In an effort to bring something new to the league, we started of the TPT Live show. Originally it was an idea to coincide with the Bad Beat on Cancer Charity tournament that we were running in November. That event drew a record number of participants for us, and was a tremendous success, raising thousands for the Prevent Cancer Foundation and cancer research and prevention. Guest Andrew Feldman, Andy Bloch, Jason Rosenkrantz, and Prevent Cancer’s Jan Maher joined us for the show, and more than a dozen pro’s helped us make it our best event ever.
Because we saw an uptick in numbers with the show, we kept it. But we never came close the 2000+ players that PokerStars hit on Sunday. I think much of the reason goes to the advertising that PokerStars did for their tournament series, and their guarantee that they decided to offer. I expect much of that to be an overlay.
I’m more than a little upset that they stole the concept. But I’m VERY upset that they stole the concept after we’d come to them a year ago with the opportunity and received ZERO response. We gave PokerStars every opportunity to brand the Twitter Poker Tour, advertise it, and include something with a value added, but they apparently saw none.
Carbon Poker expressed some interest as well, but frankly we had too many problems with their user interface, and their cash uploading/deposit system was just simply too complex for our group. So we elected to go with Full Tilt because they came to us with a Sunday Brawl ticket as a prize, whereas PokerStars offered ZIP, ZILCH, ZERO, NADA—-ABOSLUTELY NOTHING. They expressed no interest in us or our idea, and they weren’t willing to stand behind the idea. A year later, they’re making it work, and they’re doing it on their own.
This part got me royally pissed off.
I spent 24 hours thinking about it, and decided this robbery could be a good thing for us. I intend to re-approach Full Tilt Poker and let them know about the opportunity to one-up PokerStars and their underhanded league.
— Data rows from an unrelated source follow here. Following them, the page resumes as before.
(* ===== verification/Main.v ===== *)
(** * The entry point of the node ([main] of src/bin/node.rs)

    From the options to the running process, with every early return, exit and
    panic in its order. The machine is an argument: its directories and files,
    the results of its system calls, the resolver, and what the kernel does while
    it is built and imports blocks. Files are named by absolute paths; a relative
    one is taken from the working directory, which [--daemon] changes. The pid
    and log files of a daemon are kept apart from the other files. *)

From S2P Require Import Prelude Text Paths Daemon Joinable Shutdown Fs Addr AddressBook AddrTable AddrIo Messages.
From S2P Require Import Handshake Connection Kernel Download Peer PeerSystem Manager BlockThread Outbound Book.
From S2P Require Import Wallet WalletStore WalletTyped KeysFile Sending Service Scan Process Config.

(** The options of the command line and the configuration files. *)
Record options := mk_options {
  daemon : bool;
  datadir : text;
  network_name : text;
  connect : option text;
  sp_keys_file : option text;
  proxy : option text;
}.

(** How [main] ends before [run]: the parent of a daemon, [exit(1)], or a
    [return]; a panic is [Panic]. *)
Inductive early := ParentLeaves | ExitFailure | EarlyReturn.
Definition exit_code {A} (r : outcome early A) : option Z :=
  match r with
  | Ok _ => None
  | Err ExitFailure => Some 1
  | Err _ => Some 0
  | Panic => Some 101
  end.

(** What the kernel reports while it is built or imports blocks. *)
Inductive callback `{Kernel} :=
| BlockConnected (block : KBlock)
| BlockDisconnected (block : KBlock) (entry : Entry)
| KernelError.
(** X3: the target sport is matched without regard to letter case.  Two
    targets with the same lower-casing, neither of them the literal "all" or
    empty, select the same items, unless caseSensitive is set. *)
Theorem filterSportData_target_case_insensitive {T : Type} `{SportFilterable T}
    (items : list T) (s s' : string) (o : FilterSportDataOptions) :
  JsString.toLowerCase s = JsString.toLowerCase s' ->
  s <> "all" -> s' <> "all" ->
  JsString.truthy s = true -> JsString.truthy s' = true ->
  or_default (fsd_caseSensitive o) false = false ->
  filterSportData items s o = filterSportData items s' o.
Proof.
  intros Hlow Hs Hs' Ht Ht' Hcase. unfold filterSportData.
  rewrite !filterBySport_no_bypass by assumption. simpl.
  rewrite Hcase. now rewrite Hlow.
Qed.

Lemma filterSportData_target_case_insensitive_witness :
  filterSportData ["nba"; "nfl"; "NBA"] "nba" default_options =
  filterSportData ["nba"; "nfl"; "NBA"] "NBA" default_options.
Proof.
  apply filterSportData_target_case_insensitive;
    first [reflexivity | discriminate].
Defined.

Lemma own_property_In {A : Type} (o : list (string * A)) (k : string) (a : A) :
  own_property o k = Some a -> In (k, a) o.
Proof.
  induction o as [|[k' a'] o IH]; simpl; [discriminate|].
  destruct (String.eqb k' k) eqn:E.
  - intros Ha. inversion Ha. apply String.eqb_eq in E. subst. now left.
  - intros Ha. right. now apply IH.
Qed.

(** Neither table of the filter has an own property under an inherited
    name. *)
Lemma inherited_not_mapped (use : bool) (tag : string) :
  mem tag Object_prototype_keys = true ->
  get (if use then COMMON_SPORT_MAPPINGS else []) tag = Inherited tag.
Proof.
  intros Hm. apply mem_true_iff in Hm. unfold Object_prototype_keys in Hm.
  simpl in Hm.
  repeat (destruct Hm as [Hm|Hm]; [subst tag; destruct use; reflexivity|]).
  contradiction.
Qed.

Lemma sport_matches_inherited (apm use : bool) (target tag : string) :
  mem tag Object_prototype_keys = true ->
  sport_matches false apm (if use then COMMON_SPORT_MAPPINGS else []) target tag =
  Throw (TypeError "itemSport.toLowerCase is not a function").
Proof.
  intros Hm. unfold sport_matches, apply_mapping.
  rewrite (inherited_not_mapped use tag Hm).
  apply mem_true_iff in Hm. unfold Object_prototype_keys in Hm. simpl in Hm.
  repeat (destruct Hm as [Hm|Hm]; [subst tag; reflexivity|]).
  contradiction.
Qed.

Lemma sport_matches_plain (apm : bool) (m : list (string * string))
    (target tag : string) :
  mem tag Object_prototype_keys = false ->
  exists b, sport_matches false apm m target tag = Ok b.
Proof.
  intros Hm. unfold sport_matches, apply_mapping, get.
  destruct (negb (JsString.truthy tag)); [now eexists|].
  destruct (own_property m tag) as [v|].
  - destruct (JsString.truthy v); destruct (String.eqb _ _); destruct apm;
      now eexists.
  - rewrite Hm. destruct (String.eqb _ _); destruct apm; now eexists.
Qed.

Lemma array_filter_throws {T : Type} (f : T -> JsResult bool) (e : JsError)
    (items : list T) :
  Forall (fun item => (exists b, f item = Ok b) \/ f item = Throw e) items ->
  Exists (fun item => f item = Throw e) items ->
  array_filter f items = Throw e.
Proof.
  induction 1 as [|item rest Hitem Hrest IH]; intros Hex; [inversion Hex|].
  simpl. destruct Hitem as [[b Hb]|Hthrow].
  - rewrite Hb. simpl. inversion Hex as [? ? Hhere|? ? Hlater]; subst.
    + congruence.
    + now rewrite (IH Hlater).
  - now rewrite Hthrow.
Qed.

Lemma array_filter_returns {T : Type} (f : T -> JsResult bool) (items : list T) :
  Forall (fun item => exists b, f item = Ok b) items ->
  exists out, array_filter f items = Ok out.
Proof.
  induction 1 as [|item rest [b Hb] _ [out IH]]; simpl; [now eexists|].
  rewrite Hb, IH. simpl. now eexists.
Qed.

(** X4: when filterSportData throws.  For a target other than "all" and the
    empty string, and caseSensitive unset, the call throws the TypeError
    "itemSport.toLowerCase is not a function" exactly when some item's tag
    is the name of a property inherited from Object.prototype (such as
    "constructor" or "toString"), and returns a list otherwise. *)
Theorem filterSportData_throws_iff {T : Type} `{SportFilterable T}
    (items : list T) (s : string) (o : FilterSportDataOptions) :
  s <> "all" -> JsString.truthy s = true ->
  or_default (fsd_caseSensitive o) false = false ->
  (Exists (fun item => mem (sport item) Object_prototype_keys = true) items ->
   filterSportData items s o =
     Throw (TypeError "itemSport.toLowerCase is not a function")) /\
  (Forall (fun item => mem (sport item) Object_prototype_keys = false) items ->
   exists out, filterSportData items s o = Ok out).
Proof.
  intros Hs Ht Hcase. unfold filterSportData.
  rewrite filterBySport_no_bypass by assumption. simpl. rewrite Hcase.
  split.
  - intros Hex. apply array_filter_throws.
    + apply List.Forall_forall. intros item _.
      destruct (mem (sport item) Object_prototype_keys) eqn:Hm.
      * right. now apply sport_matches_inherited.
      * left. now apply sport_matches_plain.
    + revert Hex. apply List.Exists_impl. intros item Hm.
      now apply sport_matches_inherited.
  - intros Hall. apply array_filter_returns.
    revert Hall. apply List.Forall_impl. intros item Hm.
    now apply sport_matches_plain.
Qed.

Lemma filterSportData_throws_iff_witness :
  filterSportData ["nba"; "constructor"; "nfl"] "nba" default_options =
    Throw (TypeError "itemSport.toLowerCase is not a function") /\
  exists out, filterSportData ["nba"; "nfl"] "nba" default_options = Ok out.
Proof.
  split.
  - apply (proj1 (filterSportData_throws_iff ["nba"; "constructor"; "nfl"] "nba"
                    default_options ltac:(discriminate) eq_refl eq_refl)).
    apply Exists_cons_tl. apply Exists_cons_hd. reflexivity.
  - apply (proj2 (filterSportData_throws_iff ["nba"; "nfl"] "nba"
                    default_options ltac:(discriminate) eq_refl eq_refl)).
    repeat constructor.
Defined.

Lemma sport_matches_exact (target tag : string) :
  In target ["nfl"; "mlb"; "nhl"; "soccer"; "pga"; "tennis"; "esports"; "mma"] ->
  is_registered tag = true ->
  sport_matches false true COMMON_SPORT_MAPPINGS target tag =
  Ok (String.eqb tag target).
Proof.
  intros Ht Hr. apply registered_cases in Hr. simpl in Ht, Hr.
  repeat (destruct Ht as [Ht|Ht];
          [subst target;
           repeat (destruct Hr as [Hr|Hr]; [subst tag; reflexivity|]);
           contradiction|]).
  contradiction.
Qed.

(** X5: for the targets "nfl", "mlb", "nhl", "soccer", "pga", "tennis",
    "esports" and "mma", and items whose tags are registered ids,
    filterSportData with default options returns exactly the items tagged
    with the target, in order: among the registered ids the partial match
    adds nothing for these eight. *)
Theorem filterSportData_exact_targets {T : Type} `{SportFilterable T}
    (items : list T) (s : string) :
  In s ["nfl"; "mlb"; "nhl"; "soccer"; "pga"; "tennis"; "esports"; "mma"] ->
  Forall (fun item => is_registered (sport item) = true) items ->
  filterSportData items s default_options =
  Ok (List.filter (fun item => String.eqb (sport item) s) items).
Proof.
  intros Hs Hitems. unfold filterSportData.
  rewrite filterBySport_no_bypass.
  - simpl. apply array_filter_total.
    revert Hitems. apply List.Forall_impl. intros item Hr.
    replace (JsString.toLowerCase s) with s.
    + now apply sport_matches_exact.
    + simpl in Hs.
      repeat (destruct Hs as [Hs|Hs]; [subst s; reflexivity|]). contradiction.
  - simpl in *. intros ->.
    repeat (destruct Hs as [Hs|Hs]; [discriminate Hs|]). contradiction.
  - simpl in *.
    repeat (destruct Hs as [Hs|Hs]; [subst s; reflexivity|]). contradiction.
Qed.
(** C3.  The walker of a Default wrapper hands its child back to the loop
    and touches neither the table nor the descriptor, so the loop goes on
    from the child with the flag as it was.  A field wrapped in Default
    with no Optional in the chain below is in the table with
    [required = true]. *)
Theorem parseDefault_keeps_required fuel a innerType options currentOption b shape key :
  In (key, ZodDefaultDef a innerType) shape ->
  hasOptional innerType = false ->
  height (ZodObjectDef b shape) <= fuel ->
  parseDefault innerType options currentOption
  = Some (Some innerType, options, currentOption)
  /\ parseDef (S fuel) (ZodDefaultDef a innerType) options currentOption
     = parseDef fuel innerType options currentOption
  /\ exists table nested option,
       schemaToOptions fuel (ZodObjectDef b shape) = Some table
       /\ parseDef fuel (ZodDefaultDef a innerType) []
            (Some {| name := key; optAlias := a; required := true;
                     autocomplete := None; type := TString |})
          = Some (nested, Some option)
       /\ option ∈ table
       /\ name option = key
       /\ required option = true.
Proof.
  intros Hin Hopt Hfuel. split; [done|]. split; [done|].
  set (p := (key, ZodDefaultDef a innerType)) in *.
  assert (Hown : In p (JsObject.ownProperties shape)).
  { eapply Permutation_in; [symmetry; apply JsObjectFacts.ownProperties_perm|done]. }
  exists (appended (ZodObjectDef b shape)), (appended p.2),
    (resolve p.2 (newOption p.1 p.2)).
  split; [by apply schemaToOptions_spec|].
  split; [|split; [|split]].
  - change (Some {| name := key; optAlias := a; required := true;
                    autocomplete := None; type := TString |})
      with (Some (newOption p.1 p.2)).
    rewrite (parseDef_spec fuel p.2); [done|].
    apply (height_field b) in Hown. lia.
  - rewrite appended_object. apply list_elem_of_In, in_concat.
    exists (pushed p). split; [by apply in_map|].
    unfold pushed. apply in_or_app. right. by left.
  - by rewrite resolve_name.
  - rewrite resolve_required. simpl. unfold hasOptional in *. simpl. by rewrite Hopt.
Qed.

Lemma parseDefault_keeps_required_witness :
  exists table nested option,
    schemaToOptions 3 globalOptions = Some table
    /\ parseDef 3 (ZodDefaultDef None (ZodBooleanDef None)) []
         (Some {| name := "debug"; optAlias := None; required := true;
                  autocomplete := None; type := TString |})
       = Some (nested, Some option)
    /\ option ∈ table
    /\ name option = "debug"
    /\ required option = true.
Proof.
  refine (proj2 (proj2 (parseDefault_keeps_required 3 None (ZodBooleanDef None)
            [] None None globalShape "debug" _ _ _))).
  - right. right. left. reflexivity.
  - reflexivity.
  - vm_compute. lia.
Defined.

(** C4, as amended.  The walker of an Intersection node hands back its left
    child unless that child is of kind ZodAny, else its right child unless
    that one is of kind ZodAny, and the loop goes on from the child handed
    back: from the left one also when neither child is the marker.  Only
    when both children are of kind ZodAny is nothing handed back, and the
    loop ends with table and descriptor as they are. *)
Theorem parseIntersection_selects fuel a l r options currentOption :
  parseIntersection l r options currentOption
  = Some (match typeName l, typeName r with
          | ZodAny, ZodAny => None
          | ZodAny, _ => Some r
          | _, _ => Some l
          end, options, currentOption)
  /\ parseDef (S fuel) (ZodIntersectionDef a l r) options currentOption
     = match typeName l, typeName r with
       | ZodAny, ZodAny => Some (options, currentOption)
       | ZodAny, _ => parseDef fuel r options currentOption
       | _, _ => parseDef fuel l options currentOption
       end.
Proof.
  cbn [parseDef getParseFn]. unfold parseIntersection, isZodAny.
  split; destruct (typeName l), (typeName r); reflexivity.
Qed.

(** C4 as stated fails when neither child is the marker: the loop does not
    halt at the Intersection node but goes on with the left child, here a
    Number leaf, whose type ends up in the descriptor. *)
Lemma parseIntersection_selects_counterexample :
  let l := ZodNumberDef None in
  let r := ZodStringDef None in
  let o := newOption "n" (ZodIntersectionDef None l r) in
  isZodAny l = false /\ isZodAny r = false
  /\ parseIntersection l r [] (Some o) = Some (Some l, [], Some o)
  /\ schemaToOptions 3 (ZodObjectDef None [("n", ZodIntersectionDef None l r)])
     = Some [setType TNumber o].
Proof. repeat split. Qed.


Lemma height_wrapOptional n def : height (wrapOptional n def) = n + height def.
Proof. induction n as [|n IH]; simpl; [done|]. by rewrite <- IH. Qed.




(** ** The leaves *)
Section Leaves.
Implicit Types (def leaf : ZodTypeDef) (o : OptionInfo).

Lemma chain_nonempty def : chain def <> [].
Proof. by destruct def. Qed.

Lemma last_chain_cons def l : l <> [] -> last (def :: l) = last l.
Proof. by destruct l. Qed.

Lemma appended_last def leaf :
  last (chain def) = Some leaf -> appended def = appended leaf.
Proof.
  induction def; simpl; try (by intros [= <-]).
  - destruct (negb (isZodAny def1)) eqn:E1.
    { rewrite last_chain_cons by apply chain_nonempty. apply IHdef1. }
    destruct (negb (isZodAny def2)) eqn:E2.
    { rewrite last_chain_cons by apply chain_nonempty. apply IHdef2. }
    simpl. intros [= <-]. simpl. by rewrite E1, E2.
  - rewrite last_chain_cons by apply chain_nonempty. apply IHdef.
  - rewrite last_chain_cons by apply chain_nonempty. apply IHdef.
  - rewrite last_chain_cons by apply chain_nonempty. apply IHdef.
Qed.

(** The last node of the chain writes last. *)
Lemma resolve_last def leaf o :
  last (chain def) = Some leaf -> exists o', resolve def o = write leaf o'.
Proof.
  intros H. apply last_Some in H as [l Hl].
  unfold resolve. rewrite Hl, foldl_app. simpl. by eexists.
Qed.
End Leaves.

(** C6, as amended.  The walker of a NativeEnum leaf sets the descriptor's
    type to [string] and its autocomplete list to the own property names of
    the enum object, each name once, array-index names first, and hands
    nothing back: the loop ends in that turn, the table untouched.  A field
    whose chain ends in the leaf has this type and this list in its
    finished descriptor. *)
Theorem parseNativeEnum_names fuel def a values options o :
  last (chain def) = Some (ZodNativeEnumDef a values) ->
  height def <= fuel ->
  let names := JsObject.getOwnPropertyNames values in
  parseNativeEnum values options (Some o)
  = Some (None, options, Some (setAutocomplete names (setType TString o)))
  /\ names ≡ₚ values.*1
  /\ parseDef 1 (ZodNativeEnumDef a values) options (Some o)
     = Some (options, Some {| name := name o; optAlias := optAlias o;
                              required := required o;
                              autocomplete := Some names; type := TString |})
  /\ exists option,
       parseDef fuel def options (Some o) = Some (options, Some option)
       /\ type option = TString
       /\ autocomplete option = Some names.
Proof.
  intros Hlast Hfuel names. split; [done|].
  split; [apply JsObjectFacts.getOwnPropertyNames_perm|]. split; [done|].
  exists (resolve def o). rewrite parseDef_spec by done.
  rewrite (appended_last _ _ Hlast). simpl. rewrite app_nil_r.
  destruct (resolve_last _ _ o Hlast) as [o' ->]. done.
Qed.

Lemma parseNativeEnum_names_witness :
  exists option,
    parseDef 3 (ZodDefaultDef None (ZodOptionalDef None (ZodNativeEnumDef None CloudType)))
      [] (Some {| name := "cloud"; optAlias := None; required := true;
                  autocomplete := None; type := TString |})
    = Some ([], Some option)
    /\ type option = TString
    /\ autocomplete option
       = Some ["0"; "1"; "2"; "3"; "4";
               "Public"; "USGov"; "USGovHigh"; "USGovDoD"; "China"].
Proof.
  refine (proj2 (proj2 (proj2 (parseNativeEnum_names 3
    (ZodDefaultDef None (ZodOptionalDef None (ZodNativeEnumDef None CloudType)))
    None CloudType [] _ _ _)))).
  - reflexivity.
  - vm_compute. lia.
Defined.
With the TPT Live show, and a devoted player base to the Twitter Poker Tour, and the involvement of so many of the pro’s that are willing to play with us on a regular basis, I think that Full Tilt should take a serious look at helping us advertise the TPT, and offering a guarantee to help fuel new deposits and new signups on their site. With connections that I’ve made at the WSOP, and through our connections at the TPT, I think that there is merit in our league and in the idea. But more importantly, with Full Tilt’s chief competitor already having their own Twitter Poker League, I think that it will be very important for Full Tilt to develop a similar league to get behind in order to compete.
I don’t intend to play in any PokerStars events…really ever. They’ve really turned me off with this move. With the money that I currently have, I’ll probably transfer it to a friend for a Full Tilt Transfer and be done with their site for good. I’m that angry with it. But for now, I’m hopeful that Full Tilt will begin to take the TPT more seriously, seeing how successful the PokerStars version was. It could be a very profitable and viable means for increasing their revenues if they put some effort into it.